Y sin embargo, ahí, ante nuestras narices, pero tapada aún y sin que nadie se entere de que hay ahí un pesado velo que levantar, se alza la gran posibilidad, el gran proyecto posible. No cualquiera, sino el más enaltecedor de cuantos ha conocido la historia.
Por una razón. Hasta ahora, todas las concepciones del mundo, todas sus constelaciones de sentido, sólo se han podido desplegar en un entorno marcado por un grado tal de penuria, pesar y enfermedad que, contemplado con nuestros risueños ojos de hoy, resulta simplemente inimaginable. Sí, claro que era bello, y excelso, y heroico el mundo de ayer. Claro que llevaba el signo de lo misterioso y maravilloso —el signo de lo sagrado: ya fuera artístico, religioso o político— inscrito en su corazón. Pero llevaba también otro signo que le marcaba y laceraba la carne: el signo de la penuria, el sufrimiento y el dolor. Y junto con él, el signo de un conocimiento profundamente imperfecto sobre el origen y la estructura material de las cosas.

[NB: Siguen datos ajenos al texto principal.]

Definition quotas : TenantQuotas := mkQuotas 8 4096 (2 ^ 30) 100 1000.
Definition small : QuotaCharge := mkCharge 2 512 1024 10 100.
Definition setup : list store_call :=
  [CCreate (mkSpec "acme" quotas None) TenantCaps.ALL;
   CCreate (mkSpec "dev" quotas (Some 1%N)) (TenantCaps.mk 7);
   CAddUser 2 "ann" (TenantCaps.mk 3)].
Definition raw : list Byte.byte := replicate 32 Byte.x5a.
Definition raw' : list Byte.byte := replicate 32 Byte.xa5.
(** Two users of one tenant, each with a session. *)
Definition two_sessions : list store_call :=
  setup ++ [CAddUser 2 "bob" (TenantCaps.mk 3);
            CCreateSession raw 0 2 1 TenantCaps.ALL None;
            CCreateSession raw' 0 2 2 TenantCaps.ALL None].

(** A chain of 66 nested tenants. *)
Definition deep : list store_call :=
  imap (λ i _, CCreate (mkSpec ("t" +:+ fmt_u (N.of_nat i)) quotas
                          (if decide (i = 0) then None else Some (N.of_nat i))) TenantCaps.ALL)
    (replicate 66 tt).
Definition deep_chain : list N := N.of_nat <$> rev (seq 1 66).
Lemma deep_ancestry : ancestry (tenants (store_run deep)) (Some 66%N) deep_chain.
Proof. apply (chain_loop_ancestry _ 70). by vm_compute. Qed.
End TenantWitness.

(** A fact about every tenant, by evaluation. *)
Lemma map_Forall_to_list_bool (m : gmap N Tenant) q :
  forallb (λ e, bool_decide (t_quotas e.2 = q)) (map_to_list m) = true →
  ∀ k x, m !! k = Some x → t_quotas x = q.
Proof.
  rewrite forallb_forall. intros Hm k x Hx.
  apply (bool_decide_eq_true_1 (t_quotas x = q)), (Hm (k, x)), list_elem_of_In.
  by apply elem_of_map_to_list.
Qed.

Section witnesses.
Import TenantWitness.

Lemma release_undoes_charge_witness :
  let s := store_run setup in (release 2 small (charge 2 small s).2).2 = s.
Proof.
  refine (proj1 (release_undoes_charge setup 2 small (mkUsage 2 512 1024 10 100)
    (charge 2 small (store_run setup)).2 _ _)).
  - by vm_compute.
  - intros l k x _ _ Hx.
    assert (∀ k x, tenants (store_run setup) !! k = Some x → t_quotas x = quotas) as Hq.
    { apply map_Forall_to_list_bool. vm_compute. reflexivity. }
    rewrite (Hq _ _ Hx). by vm_compute.
Defined.

Lemma deep_tenants_cannot_charge_witness :
  (charge 66 small (store_run deep)).1 = Err (Internal "tenant hierarchy too deep").
Proof.
  destruct (deep_tenants_cannot_charge deep 66 small deep_chain deep_ancestry) as [Hc _].
  - apply Nat.ltb_lt. by vm_compute.
  - exact (f_equal fst Hc).
Defined.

A todo ello le hemos dado hoy la vuelta. Hemos efectuado un canje completo... y que ha resultado propiamente mefistofélico. Por un lado, hemos alcanzado un extraordinario saber científico que, explicándonos el cómo de las cosas, nada sin embargo nos dice ni nos puede decir sobre su qué, sobre lo que son, sobre lo que les infunde sentido y ser. Por otro lado, este mismo saber nos ha permitido aliviar hasta grados ayer inimaginables la penuria, el dolor y la enfermedad al tiempo que, insensibles a todo aliento espiritual, nos olvidábamos de cuanto tiene que ver con el sentido y el ser.
¿Es necesario, es ineluctable semejante canje? No, en absoluto. Ambas exigencias —bienestar material y aliento espiritual— son, en sí mismas, plenamente compatibles. Nada se opone, en la naturaleza de las cosas, a que en medio del tronar de máquinas, del funcionar de instrumentos y del analizar según los más estrictos parámetros de la razón, resplandezca la luz, tan rutilante como misteriosa, del espíritu. Pongamos el más inmediato y banal de los ejemplos. ¿Acaso usted, amable lector, no está movido por una auténtica ansia cultural y espiritual, usted que está leyendo una publicación cuyo lema es la lucha contra la muerte del espíritu y cuya lectura la está realizando gracias al ordenador, la tablet o el smartphone que sostienen ahora mismo sus manos?
Ya, pero una cosa, se dirá con razón, son los lectores de El Manifiesto, y otra muy distinta, el conjunto de la sociedad. Por supuesto. La pregunta es, pues: la sociedad que ha alcanzado las más altas cotas de bienestar, ¿será capaz un día de abrirse también al esplendor del ser?
Tal es el gran reto que se alza ante nosotros. Y tal es la pregunta que abordaremos, pero sin que nadie se haga ilusiones sobre una eventual respuesta afirmativa, en la tercera y última de estas entregas.
[1] Lo cual no ha impedido que la pobreza de los pobres también acarreara, menos la confiscación, igual tipo de consecuencias.